Con cada ascenso de nivel, no solo se aumenta el límite del potencial de fuerza de un individuo, sino que también otorga puntos de nivel gratuitos.
Para animar y levantar el ánimo a Buitre y Gorrión, Kisha sugirió:
—Campana, ¿por qué no demuestras tu nueva fuerza a Buitre y Gorrión?
Dejen que sean testigos de primera mano de las maravillas del ascenso de nivel.
—Su tono llevaba un matiz de burla juguetona, que Duke notó con las cejas levantadas, divertido por su buen humor.
Al escuchar la orden de Kisha, Campana inmediatamente se lanzó por la habitación a una velocidad relámpago, su forma se desdibujaba ante la vista.
Todo lo que quedaba audible era un rápido —zumbido— mientras pasaba por ellos, dejando a los observadores asombrados ante su nueva agilidad.

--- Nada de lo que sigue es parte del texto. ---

(* ===== verification/TxSamples.v ===== *)
(** * Sample transactions

    Two whole transactions on the wire.  The first is a pre-approval, which moves nothing:
    one node, shown and signed.  The second shows what the tree check does not stop: a
    transaction whose root says nothing to the user, with an orphan node whose screen is put
    off to a disclosed contract. *)

From S2P Require Import Prelude Constants Utils DisplayConfig Pb Wire Messages CanonicalHash.
From S2P Require Import TreeCheck ValuesCheck HashingParser HoldingParser DisplayParser Context.
From S2P Require Import Prepared PreparedRun TxFlow.

Section Feed.
Context `{Sha256} `{Device} `{Screen}.

(** Parts that leave the transaction unfinished. *)
Fixpoint feed (bufs : list bytes) (g : context) : option context :=
  match bufs with
  | [] => Some g
  | buf :: bufs =>
      match process_prepared_tx_part buf g with
      | (Ret r, g') => if (r =? 0) && bool_decide (g_m_hash g' = []) then feed bufs g' else None
      | _ => None
      end
  end.

Lemma between_refl g : between g g.
Proof. by split. Qed.
Lemma feed_receiving bufs g' : ∀ before g, receiving before g → feed bufs g = Some g' →
  receiving (before ++ bufs) g'.
Proof.
  induction bufs as [|buf bufs IH]; intros before g Hr; cbn [feed].
  { intros [= <-]. by rewrite app_nil_r. }
  destruct (process_prepared_tx_part buf g) as [[r| | |] g1] eqn:E1; try done.
  destruct (Z.eqb_spec r 0) as [->|]; [cbn [andb]|done]. case_bool_decide as Eh; [|done]. intros E.
  rewrite cons_middle, app_assoc. apply (IH _ g1); [|done].
  by apply (receiving_part before buf g g g1); [|apply between_refl|..].
Qed.

(** The state a signing request starts from when nothing was signed before, already marked
    as in its last chunk. *)
Definition start_context : context :=
  (snd (clean_context boot)) <| g_state := STATE_PARSED |>.

Lemma start_ready : ready_for_tx start_context.
Proof.
  split; try done.
  - by exists store_zero.
  - split; try done; [cbn; unfold MAX_LABEL_PATH_LEN; lia|by exists []].
Qed.

Lemma feed_completed bufs buf g g' : feed bufs start_context = Some g →
  process_prepared_tx_part buf g = (Ret 0, g') → g_m_hash g' ≠ [] → completed (bufs ++ [buf]) g'.
Proof.
  intros Hf E Hh. apply (completed_part _ _ g g); [|apply between_refl|done|done].
  by apply (feed_receiving bufs g [] start_context); [constructor; apply start_ready|].
Qed.
End Feed.

(** ** Parts *)

Definition wire_id (m e : string) : bytes :=
  wire_string 1 "pkg" ++ wire_string 2 m ++ wire_string 3 e.
Definition wire_header (root : string) (count : Z) (seeds : list Z) : bytes :=
  wire_string 1 "2.1" ++ wire_string 2 root ++ wire_varint 3 count ++
  flat_map (λ i, wire_bytes 4 (wire_varint 1 i ++ wire_bytes 2 (replicate SHA256_HASH_LEN 5))) seeds.
Definition wire_md (contracts : Z) : bytes :=
  wire_bytes 2 (wire_string 1 "alice" ++ wire_string 2 "cmd") ++ wire_string 3 "sync" ++
  wire_varint 4 1 ++ wire_string 5 "uuid" ++ wire_varint 6 1000 ++ wire_varint 7 contracts.
Definition wire_created (contract m e : string) (argument : bytes) : bytes :=
  wire_string 1 "2.1" ++ wire_string 2 contract ++ wire_string 3 "splice" ++
  wire_bytes 4 (wire_id m e) ++ wire_bytes 5 argument ++ wire_string 6 "alice" ++
  wire_string 7 "alice".
Definition wire_exercised (contract m e choice : string) (argument : bytes) : bytes :=
  wire_string 1 "2.1" ++ wire_string 2 contract ++ wire_string 3 "splice" ++
  wire_bytes 4 (wire_id m e) ++ wire_string 9 choice ++ wire_bytes 10 argument ++
  wire_bytes 13 (wire_bytes VALUE_UNIT_TAG []).
Definition node_create (id : string) (create : bytes) : bytes :=
  wire_string 1 id ++ wire_bytes NODE_V1_TAG (wire_bytes NODE_V1_CREATE_TAG create).
Definition node_exercise (id : string) (exercise : bytes) : bytes :=
  wire_string 1 id ++ wire_bytes NODE_V1_TAG (wire_bytes NODE_V1_EXERCISE_TAG exercise).
(** A record of a named type. *)
Definition wire_typed (m e : string) (fields : bytes) : bytes :=
  wire_record (wire_bytes 1 (wire_id m e) ++ fields).

Abbreviation toy_feed := (@feed toy_sha roomy toy_screen).
Abbreviation toy_part := (@process_prepared_tx_part toy_sha roomy toy_screen).
Abbreviation toy_start := start_context.

Definition shown_pairs (g : context) : list (bytes * bytes) :=
  map (λ p, (item p, value p)) (default [] (dp_pairs (g_dp g))).

(** ** A pre-approval *)

Definition preapproval : string := "Splice.Wallet.TransferPreapproval".
Definition sample_parts : list bytes :=
  [wire_header "0" 1 [0];
   node_create "0" (wire_created "00ab" preapproval "TransferPreapprovalProposal"
     (wire_typed preapproval "TransferPreapprovalProposal"
       (wire_field "receiver" (wire_party "alice") ++ wire_field "provider" (wire_party "val"))))].
Definition sample_last : bytes := wire_md 0.

Definition sample_done := match toy_feed sample_parts toy_start with
  | Some g => toy_part sample_last g | None => (NoFuel, toy_start) end.

(** ** An orphan behind a clear screen *)

Definition dso : string :=
  "DSO::1220b1431ef217342db44d516bb9befde802be7d8899637d290895fa58880f19accc".
Definition transfer_instruction : string := "Splice.AmuletTransferInstruction".
(** The offer that is rejected: its record is what the screen shows. *)
Definition wire_offer : bytes := wire_typed transfer_instruction "AmuletTransferInstruction"
  (wire_field "transfer" (wire_record
    (wire_field "sender" (wire_party "alice") ++ wire_field "receiver" (wire_party "bob") ++
     wire_field "amount" (wire_numeric "1.0") ++
     wire_field "instrumentId" (wire_record
       (wire_field "admin" (wire_party dso) ++
        wire_field "id" (wire_string VALUE_TEXT_TAG "Amulet"))) ++
     wire_field "executeBefore" (wire_key VALUE_TIMESTAMP_TAG 1 ++ [0; 0; 0; 1; 0; 0; 0; 0])))).
Definition reject_record : bytes :=
  wire_typed "Splice.Api.Token.TransferInstructionV1" "TransferInstruction_Reject"
    (wire_field "actor" (wire_party "bob")).
(** Nodes 2 and 1 belong to nobody; the root, node 0, exercises a choice that no screen
    knows. *)
Definition orphan_parts : list bytes :=
  [wire_header "0" 3 [0; 1; 2];
   node_create "2" (wire_created "00a2" "Splice.Amulet" "Amulet" (wire_record
     (wire_field "dso" (wire_party dso) ++ wire_field "owner" (wire_party "alice") ++
      wire_field "amount" (wire_record (wire_field "initialAmount" (wire_numeric "1.0"))))));
   node_exercise "1" (wire_exercised "00c1" transfer_instruction "AmuletTransferInstruction"
     "TransferInstruction_Reject" reject_record);
   node_exercise "0" (wire_exercised "00d0" "Evil.Module" "Vault" "Drain"
     (wire_bytes VALUE_UNIT_TAG []));
   wire_md 1].
Definition orphan_contract : bytes :=
  wire_bytes 1 (wire_created "00c1" transfer_instruction "AmuletTransferInstruction" wire_offer) ++
  wire_varint 1000 7.
Definition orphan_done := match toy_feed orphan_parts toy_start with
  | Some g => toy_part orphan_contract g | None => (NoFuel, toy_start) end.

#[export] Instance toy_sha_len : @Sha256Len toy_sha.
Proof. intros m. unfold sha256, toy_sha. rewrite length_take, length_app, length_replicate. lia. Qed.

Definition sample_end : context := Eval vm_compute in snd sample_done.
Definition sample_before : context :=
  Eval vm_compute in default toy_start (toy_feed sample_parts toy_start).
Lemma sample_before_eq : toy_feed sample_parts toy_start = Some sample_before.
Proof. vm_compute. reflexivity. Qed.
Lemma sample_end_eq : toy_part sample_last sample_before = (Ret 0, sample_end).
Proof. vm_compute. reflexivity. Qed.
Lemma sample_completed :
  @completed toy_sha roomy toy_screen (sample_parts ++ [sample_last]) sample_end.
Proof. by apply (feed_completed _ _ sample_before); [apply sample_before_eq|apply sample_end_eq|]. Qed.

Lemma signed_hash_is_over_the_parts_witness :
  ∃ t, sample_parts ++ [sample_last] = tl_parts t ∧
    @hashed toy_sha roomy t (g_m_hash sample_end).
Proof.
  exact (@signed_hash_is_over_the_parts toy_sha roomy toy_screen toy_sha_len _ _ sample_completed).
Defined.

Lemma clear_signed_transaction_is_true_witness :
  ∃ t, sample_parts ++ [sample_last] = tl_parts t ∧
    @hashed toy_sha roomy t (g_m_hash sample_end) ∧
    (one_tree t ∨ opened_by_contract t) ∧
    @screen_is_true toy_sha toy_screen (tl_holdings t) (dp_pairs (g_dp sample_end)).
Proof.
  exact (@clear_signed_transaction_is_true toy_sha roomy toy_screen toy_sha_len _ _ sample_completed
    eq_refl).
Defined.

(** The pre-approval is shown as it is written. *)
Example preapproval_is_shown : dp_pairs (g_dp sample_end) = Some
  [line "Pre-approve for account" "alice"; line "For asset" "Canton Coin (CC)";
   line "By validator" "val"].
Proof. reflexivity. Qed.

(** The transaction completes with clear signing on and the lines of the orphan on screen,
    although the verdict of the tree check was that a node has no parent: the fall back to
    blind signing came before the disclosed contract opened the screen. *)
Theorem orphan_is_clear_signed :
  completed (H := toy_sha) (H0 := roomy) (H1 := toy_screen)
    (orphan_parts ++ [orphan_contract]) (snd orphan_done) ∧
  tc_err (hp_tree (g_hp (snd orphan_done))) = TREE_ERR_ORPHAN_NODE ∧
  g_clear_signing_available (snd orphan_done) = true ∧
  dp_pairs (g_dp (snd orphan_done)) = Some
    [line "From" "alice"; line "Amount" "1 CC"; line "To" "bob";
     {| item := lit "Expiration time";
        value := lit "1970-01-01" ++ [10] ++ lit "12:00:16 AM UTC" |}].
Proof.
  split; [|vm_compute; auto].
  destruct (toy_feed orphan_parts toy_start) as [g|] eqn:E; [|vm_compute in E; discriminate].
  assert (E' : toy_part orphan_contract g = (Ret 0, snd orphan_done)).
  { unfold orphan_done. rewrite E. assert (Hr : fst (match toy_feed orphan_parts toy_start with
      | Some g => toy_part orphan_contract g | None => (NoFuel, toy_start) end) = Ret 0)
      by (vm_compute; reflexivity).
    rewrite E in Hr. by destruct (toy_part orphan_contract g) as [o g']; cbn in Hr |- *; subst. }
  apply (feed_completed _ _ g); [done|done|]. unfold orphan_done. vm_compute. discriminate.
Qed.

Los ojos de Gorrión y Buitre se abrieron de asombro al observar la diferencia en la velocidad de Campana.
Anteriormente, incluso en su máximo, todavía podían ver su estela.
Ahora, sin embargo, no quedaba rastro, solo el leve zumbido de sus alas, indicando su movimiento.
Buitre no dudó y preguntó:
—¿Cuántos debería comer?
—La cabeza de Gorrión giró rápidamente, asombrado ante el cambio repentino de actitud de Buitre tras presenciar la notable mejora de Campana después de subir de nivel.
No podía culpar a Buitre; incluso él se sentía tentado.
Gorrión se volvió hacia Kisha, esperando en silencio su respuesta.
—Solo 10 cada uno —respondió Kisha con una expresión impasible, aunque por dentro estaba sofocando la risa.